*** Opening Source data ***

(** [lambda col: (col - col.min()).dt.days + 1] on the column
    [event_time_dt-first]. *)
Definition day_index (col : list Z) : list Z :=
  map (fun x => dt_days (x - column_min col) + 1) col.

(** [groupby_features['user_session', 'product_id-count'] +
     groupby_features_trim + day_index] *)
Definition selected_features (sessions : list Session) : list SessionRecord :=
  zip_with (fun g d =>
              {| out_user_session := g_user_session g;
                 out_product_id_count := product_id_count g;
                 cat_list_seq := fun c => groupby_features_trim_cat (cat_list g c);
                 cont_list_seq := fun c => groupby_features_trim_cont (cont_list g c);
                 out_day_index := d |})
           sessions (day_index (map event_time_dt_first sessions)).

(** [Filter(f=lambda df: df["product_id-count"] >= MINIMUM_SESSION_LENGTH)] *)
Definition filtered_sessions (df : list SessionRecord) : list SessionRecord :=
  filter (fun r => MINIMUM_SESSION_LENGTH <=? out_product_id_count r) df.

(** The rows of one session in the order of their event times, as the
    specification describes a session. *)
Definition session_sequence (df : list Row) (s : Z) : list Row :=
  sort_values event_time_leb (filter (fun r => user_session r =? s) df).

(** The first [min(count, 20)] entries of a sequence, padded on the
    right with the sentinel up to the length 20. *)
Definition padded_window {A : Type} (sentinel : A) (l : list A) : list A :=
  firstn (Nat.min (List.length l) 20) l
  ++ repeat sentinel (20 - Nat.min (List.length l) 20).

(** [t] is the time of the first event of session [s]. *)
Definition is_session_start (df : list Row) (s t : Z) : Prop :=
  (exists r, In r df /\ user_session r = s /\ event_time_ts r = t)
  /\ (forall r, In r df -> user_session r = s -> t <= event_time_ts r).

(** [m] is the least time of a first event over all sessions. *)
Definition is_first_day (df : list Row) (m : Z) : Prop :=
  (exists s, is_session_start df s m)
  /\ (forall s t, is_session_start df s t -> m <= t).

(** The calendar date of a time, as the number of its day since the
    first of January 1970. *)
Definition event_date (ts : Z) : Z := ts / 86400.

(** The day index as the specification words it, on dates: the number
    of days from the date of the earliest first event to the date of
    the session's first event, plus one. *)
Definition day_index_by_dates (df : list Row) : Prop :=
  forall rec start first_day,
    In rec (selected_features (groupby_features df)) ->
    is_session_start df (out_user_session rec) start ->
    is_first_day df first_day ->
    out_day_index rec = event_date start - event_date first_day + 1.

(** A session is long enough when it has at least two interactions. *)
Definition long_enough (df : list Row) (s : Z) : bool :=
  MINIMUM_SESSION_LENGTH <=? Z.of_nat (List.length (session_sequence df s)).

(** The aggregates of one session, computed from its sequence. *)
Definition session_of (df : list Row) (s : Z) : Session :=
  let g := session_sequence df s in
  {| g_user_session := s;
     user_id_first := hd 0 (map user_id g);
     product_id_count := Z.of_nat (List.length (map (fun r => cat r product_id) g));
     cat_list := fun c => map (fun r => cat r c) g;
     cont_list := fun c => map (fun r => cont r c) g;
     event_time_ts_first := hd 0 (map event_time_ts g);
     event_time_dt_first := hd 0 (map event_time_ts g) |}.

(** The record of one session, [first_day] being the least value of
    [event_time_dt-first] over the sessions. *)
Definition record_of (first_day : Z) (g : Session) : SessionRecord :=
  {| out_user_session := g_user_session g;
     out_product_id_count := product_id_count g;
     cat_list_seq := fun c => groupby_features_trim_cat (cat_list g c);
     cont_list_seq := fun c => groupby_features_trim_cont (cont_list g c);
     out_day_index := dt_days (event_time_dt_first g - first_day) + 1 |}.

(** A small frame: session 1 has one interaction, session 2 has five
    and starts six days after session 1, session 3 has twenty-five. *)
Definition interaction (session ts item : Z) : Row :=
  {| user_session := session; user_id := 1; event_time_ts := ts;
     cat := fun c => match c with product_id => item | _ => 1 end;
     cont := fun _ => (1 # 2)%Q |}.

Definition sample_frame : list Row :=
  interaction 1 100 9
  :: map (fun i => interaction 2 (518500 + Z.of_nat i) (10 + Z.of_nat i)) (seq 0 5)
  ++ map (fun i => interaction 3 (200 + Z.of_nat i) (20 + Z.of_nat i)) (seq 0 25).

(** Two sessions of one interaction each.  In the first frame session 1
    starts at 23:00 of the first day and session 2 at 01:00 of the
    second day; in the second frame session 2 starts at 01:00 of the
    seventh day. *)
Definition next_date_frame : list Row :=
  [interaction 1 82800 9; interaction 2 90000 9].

*** Closing Source data ***
*** Opening Source data ***

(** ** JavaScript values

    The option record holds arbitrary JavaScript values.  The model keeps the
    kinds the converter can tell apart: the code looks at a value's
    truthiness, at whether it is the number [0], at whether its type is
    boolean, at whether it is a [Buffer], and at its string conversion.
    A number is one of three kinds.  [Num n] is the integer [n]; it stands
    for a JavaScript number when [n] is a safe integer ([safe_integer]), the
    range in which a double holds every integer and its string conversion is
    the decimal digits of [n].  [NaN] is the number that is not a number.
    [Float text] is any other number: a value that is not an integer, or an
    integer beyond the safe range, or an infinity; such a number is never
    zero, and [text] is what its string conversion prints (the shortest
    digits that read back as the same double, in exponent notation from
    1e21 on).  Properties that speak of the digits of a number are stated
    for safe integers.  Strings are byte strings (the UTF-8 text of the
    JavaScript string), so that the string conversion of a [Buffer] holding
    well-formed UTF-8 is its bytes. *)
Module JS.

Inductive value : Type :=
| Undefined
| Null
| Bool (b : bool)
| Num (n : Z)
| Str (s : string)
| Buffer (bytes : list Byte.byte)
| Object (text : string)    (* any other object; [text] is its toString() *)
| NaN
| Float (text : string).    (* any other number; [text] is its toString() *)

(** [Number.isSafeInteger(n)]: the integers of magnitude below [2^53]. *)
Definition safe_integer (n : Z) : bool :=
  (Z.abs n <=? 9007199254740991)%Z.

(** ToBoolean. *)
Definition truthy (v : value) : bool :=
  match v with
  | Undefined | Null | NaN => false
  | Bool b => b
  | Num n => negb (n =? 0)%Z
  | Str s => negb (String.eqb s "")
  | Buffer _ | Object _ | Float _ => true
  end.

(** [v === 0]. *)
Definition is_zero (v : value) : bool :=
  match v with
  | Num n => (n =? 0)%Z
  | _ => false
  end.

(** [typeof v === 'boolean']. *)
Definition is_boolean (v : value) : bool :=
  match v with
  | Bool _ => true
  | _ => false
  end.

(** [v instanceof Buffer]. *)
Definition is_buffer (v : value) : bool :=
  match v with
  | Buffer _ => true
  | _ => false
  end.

*** Closing Source data ***

* Assigned task
Which lines above run from the one containing "and starts six" to the one containing "[interaction 1 82800"? Give them again exactly, both ends included.

* Task answer
    and starts six days after session 1, session 3 has twenty-five. *)
Definition interaction (session ts item : Z) : Row :=
  {| user_session := session; user_id := 1; event_time_ts := ts;
     cat := fun c => match c with product_id => item | _ => 1 end;
     cont := fun _ => (1 # 2)%Q |}.

Definition sample_frame : list Row :=
  interaction 1 100 9
  :: map (fun i => interaction 2 (518500 + Z.of_nat i) (10 + Z.of_nat i)) (seq 0 5)
  ++ map (fun i => interaction 3 (200 + Z.of_nat i) (20 + Z.of_nat i)) (seq 0 25).

(** Two sessions of one interaction each.  In the first frame session 1
    starts at 23:00 of the first day and session 2 at 01:00 of the
    second day; in the second frame session 2 starts at 01:00 of the
    seventh day. *)
Definition next_date_frame : list Row :=
  [interaction 1 82800 9; interaction 2 90000 9].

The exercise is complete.